The Red Bulls, who have Juan Pablo Angel as their DP, had a good run and made it to the MLS Cup final, but only after squeaking into the playoffs in the last open slot after a so-so season. And neither of last year’s two teams in the final — New England and Houston — had DPs on their rosters.
The problem is that when you have $400k of an approximate $2.1 million salary cap going to one player — or in the case of two DPs , $725k — it’s very difficult to build a solid team around them. You tend to end up with a superstar or two, plus rookies and players who are on the verge of retirement, with very little in between.
And that brings us back to Leiweke:
“Within our structure as a league, are we penalized for going out and taking the risk we took on [signing] David? And I think we are,” Leiweke told SI.com in an interview in the L.A. offices of AEG. [...]
“Why does David [Beckham] count against the cap when you see the impact that David has created for everybody else in the league? Why do we get penalized for that? Every team should have the ability, I think, of pulling in a Designated Player and making a decision to pay that player outside the cap, and it shouldn’t have an impact on the cap.”
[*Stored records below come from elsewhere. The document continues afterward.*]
(** * The quality-control chat loop of [app.py]

    A shallow embedding of [PersonalChatbot] (src/app.py): prompt
    construction, the history formatter, the generator and evaluator
    wrappers around the two model endpoints, and the generate / evaluate /
    regenerate turn function [chat].

    Modelling choices.
    - A Python [str] is modelled by its UTF-8 encoding: a [string] is the
      sequence of its bytes, so U+00A0 is the two bytes 194 160 and a
      character below U+0080 is one byte.  Concatenation, [join],
      [startswith] and [in] on the bytes are the Python operations on the
      text.  [strip] knows every white-space character of Unicode.  [lower]
      and [title] change the letters A..Z and a..z only; they are the
      Python methods on text whose letters are all ASCII, and the test for
      the keyword [patent] that uses [lower] is the Python test on every
      text, since no other character lower-cases to one of its letters.
    - A value that is a [str] or [None] is an [option string].
    - A chat message (a Python dict with string keys) is a
      [gmap string string].
    - The two remote endpoints are parameters of the development.  Each maps
      a request and the current state of the outside world to an outcome and
      a new state of the world, so that two identical requests may be
      answered differently.  Every request sent is appended to a call log.
    - Python exceptions are an explicit [Raise] outcome; [try]/[except
      Exception] is [try_except].  Logging has no influence on any result
      and is left out. *)

From Stdlib Require Import Ascii String List Bool Arith QArith Lia.
From stdpp Require Import base list strings gmap.
Import ListNotations.

(** ** Python string primitives *)

Module PyStr.

Definition is_upper (c : ascii) : bool :=
  let n := nat_of_ascii c in (65 <=? n) && (n <=? 90).

Definition is_lower (c : ascii) : bool :=
  let n := nat_of_ascii c in (97 <=? n) && (n <=? 122).

Definition is_cased (c : ascii) : bool := is_upper c || is_lower c.

Definition to_lower (c : ascii) : ascii :=
  if is_upper c then ascii_of_nat (nat_of_ascii c + 32) else c.

Definition to_upper (c : ascii) : ascii :=
  if is_lower c then ascii_of_nat (nat_of_ascii c - 32) else c.

(** [str.isspace] for a character below U+0080, which is one byte: tab,
    line feed, vertical tab, form feed, carriage return, the four
    separators U+001C..U+001F and space. *)
Definition is_space (c : ascii) : bool :=
  match c with
  | "009" | "010" | "011" | "012" | "013"
  | "028" | "029" | "030" | "031" | " " => true
  | _ => false
  end%char.

(** [str.isspace] for a character of two bytes: U+0085 and U+00A0. *)
Definition is_space2 (c1 c2 : ascii) : bool :=
  Ascii.eqb c1 "194" && (Ascii.eqb c2 "133" || Ascii.eqb c2 "160").

(** [str.isspace] for a character of three bytes: U+1680, U+2000..U+200A,
    U+2028, U+2029, U+202F, U+205F and U+3000.  No character of four bytes
    is white space. *)
Definition is_space3 (c1 c2 c3 : ascii) : bool :=
  (Ascii.eqb c1 "225" && Ascii.eqb c2 "154" && Ascii.eqb c3 "128")
  || (Ascii.eqb c1 "226" && Ascii.eqb c2 "128"
      && (let n := nat_of_ascii c3 in
          ((128 <=? n) && (n <=? 138))
          || Nat.eqb n 168 || Nat.eqb n 169 || Nat.eqb n 175))
  || (Ascii.eqb c1 "226" && Ascii.eqb c2 "129" && Ascii.eqb c3 "159")
  || (Ascii.eqb c1 "227" && Ascii.eqb c2 "128" && Ascii.eqb c3 "128").

(** [s.lower()] as far as the letters A..Z go; other bytes are kept. *)
Fixpoint lower (s : string) : string :=
  match s with
  | EmptyString => EmptyString
  | String c s' => String (to_lower c) (lower s')
  end.

(** [s.title()] for a text of ASCII characters: a letter is upper-cased
    when the character before it is not a letter, and lower-cased
    otherwise. *)
Fixpoint title_from (previous_is_cased : bool) (s : string) : string :=
  match s with
  | EmptyString => EmptyString
  | String c s' =>
      String (if previous_is_cased then to_lower c else to_upper c)
             (title_from (is_cased c) s')
  end.

Definition title (s : string) : string := title_from false s.

(** Truth value of a [str]: only the empty string is false. *)
Definition truthy (s : string) : bool :=
  match s with EmptyString => false | String _ _ => true end.

(** The number of bytes of the white-space character [s] begins with, and
    0 when it begins with none. *)
Definition space_width (s : string) : nat :=
  match s with
  | EmptyString => 0
  | String c1 s1 =>
      if is_space c1 then 1
      else
        match s1 with
        | EmptyString => 0
        | String c2 s2 =>
            if is_space2 c1 c2 then 2
            else
              match s2 with
              | EmptyString => 0
              | String c3 _ => if is_space3 c1 c2 c3 then 3 else 0
              end
        end
  end.

(** [s.lstrip()] with no argument: the white-space characters at the
    beginning are dropped one by one. *)
Fixpoint lstrip (s : string) : string :=
  match s with
  | EmptyString => EmptyString
  | String _ s1 =>
      match space_width s with
      | 0 => s
      | 1 => lstrip s1
      | 2 => match s1 with
             | String _ s2 => lstrip s2
             | EmptyString => s
             end
      | _ => match s1 with
             | String _ (String _ s3) => lstrip s3
             | _ => s
             end
      end
  end.

(** [s] consists of white-space characters only (true of the empty
    string): nothing is left of it by [lstrip]. *)
Definition whitespace_only (s : string) : bool := negb (truthy (lstrip s)).

(** [s.rstrip()] with no argument: the text is kept up to its last
    character that is not white space.  A suffix that begins inside a
    character of several bytes begins with a continuation byte and is never
    white space only. *)
Fixpoint rstrip (s : string) : string :=
  match s with
  | EmptyString => EmptyString
  | String c s' => if whitespace_only s then EmptyString else String c (rstrip s')
  end.

(** [s.strip()] with no argument. *)
Definition strip (s : string) : string := rstrip (lstrip s).

(** [s.startswith(p)] *)
Fixpoint startswith (p s : string) : bool :=
  match p, s with
  | EmptyString, _ => true
  | String _ _, EmptyString => false
  | String a p', String b s' => Ascii.eqb a b && startswith p' s'
  end.

(** [p in s] *)
Fixpoint contains (p s : string) : bool :=
  startswith p s ||
  match s with
  | EmptyString => false
  | String _ s' => contains p s'
  end.

(** [sep.join(parts)] *)
Definition join (sep : string) (parts : list string) : string :=
  String.concat sep parts.

(** [s.endswith(p)] *)
Fixpoint endswith (p s : string) : bool :=
  String.eqb p s ||
  match s with
  | EmptyString => false
  | String _ s' => endswith p s'
  end.

(** Every byte of [s] is below 128: the text has ASCII characters only. *)
Fixpoint is_ascii (s : string) : bool :=
  match s with
  | EmptyString => true
  | String c s' => (nat_of_ascii c <? 128) && is_ascii s'
  end.

(** The character [c] does not occur in [s]. *)
Fixpoint lacks (c : ascii) (s : string) : bool :=
  match s with
  | EmptyString => true
  | String a s' => negb (Ascii.eqb a c) && lacks c s'
  end.

End PyStr.

(** ** Data model *)

(** A chat message is a Python dict; the keys used are [role] and
    [content]. *)
Abbreviation Message := (gmap string string).

Definition message_of (role content : string) : Message :=
  {[ "role" := role; "content" := content ]}.

(** [class Evaluation(BaseModel)] *)
Record Evaluation : Type := {
  is_acceptable : bool;
  feedback : string
}.

(** The exceptions that occur in a turn: a failure of a remote call, and
    the attribute access on [None] that follows a response without a parsed
    verdict.  Both are subclasses of [Exception]. *)
Inductive Exception : Type :=
| APIError (detail : string)
| AttributeError (detail : string).

Inductive Outcome (A : Type) : Type :=
| Return (a : A)
| Raise (e : Exception).
Arguments Return {A} a.
Arguments Raise {A} e.

(** The request of [openai_client.chat.completions.create]. *)
Record GenRequest : Type := {
  gen_model : string;
  gen_messages : list Message;
  gen_temperature : Q;
  gen_max_tokens : nat
}.

(** The request of [gemini_client.beta.chat.completions.parse]; the
    response format is always [Evaluation]. *)
Record EvalRequest : Type := {
  eval_model : string;
  eval_messages : list Message
}.

Inductive Call : Type :=
| GenCall (request : GenRequest)
| EvalCall (request : EvalRequest).

Definition is_gen_call (c : Call) : bool :=
  match c with GenCall _ => true | EvalCall _ => false end.

(** The system prompt a generator call was made with: the content of its
    first message, which has the role [system]. *)
Definition system_prompt_of (c : Call) : option string :=
  match c with
  | GenCall request =>
      match gen_messages request with
      | first :: _ =>
          if decide (first !! "role" = Some "system") then first !! "content"
          else None
      | [] => None
      end
  | EvalCall _ => None
  end.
His point is that every team in the league benefits (through things like increased ticket sales and media exposure) when a player like Beckham comes to the league, yet the benefits to the host team don’t match up to the costs. Teams like the Galaxy take the risks, shell out the cash — Beckham’s $6.5 million salary — and then don’t reap the benefits.
In a league that is already very risk-averse, the current structure doesn’t seem to do a lot to move MLS to the next level.
What do you think? Should MLS DP salaries count against the cap? Should they not? Or is there a better way for MLS to move forward?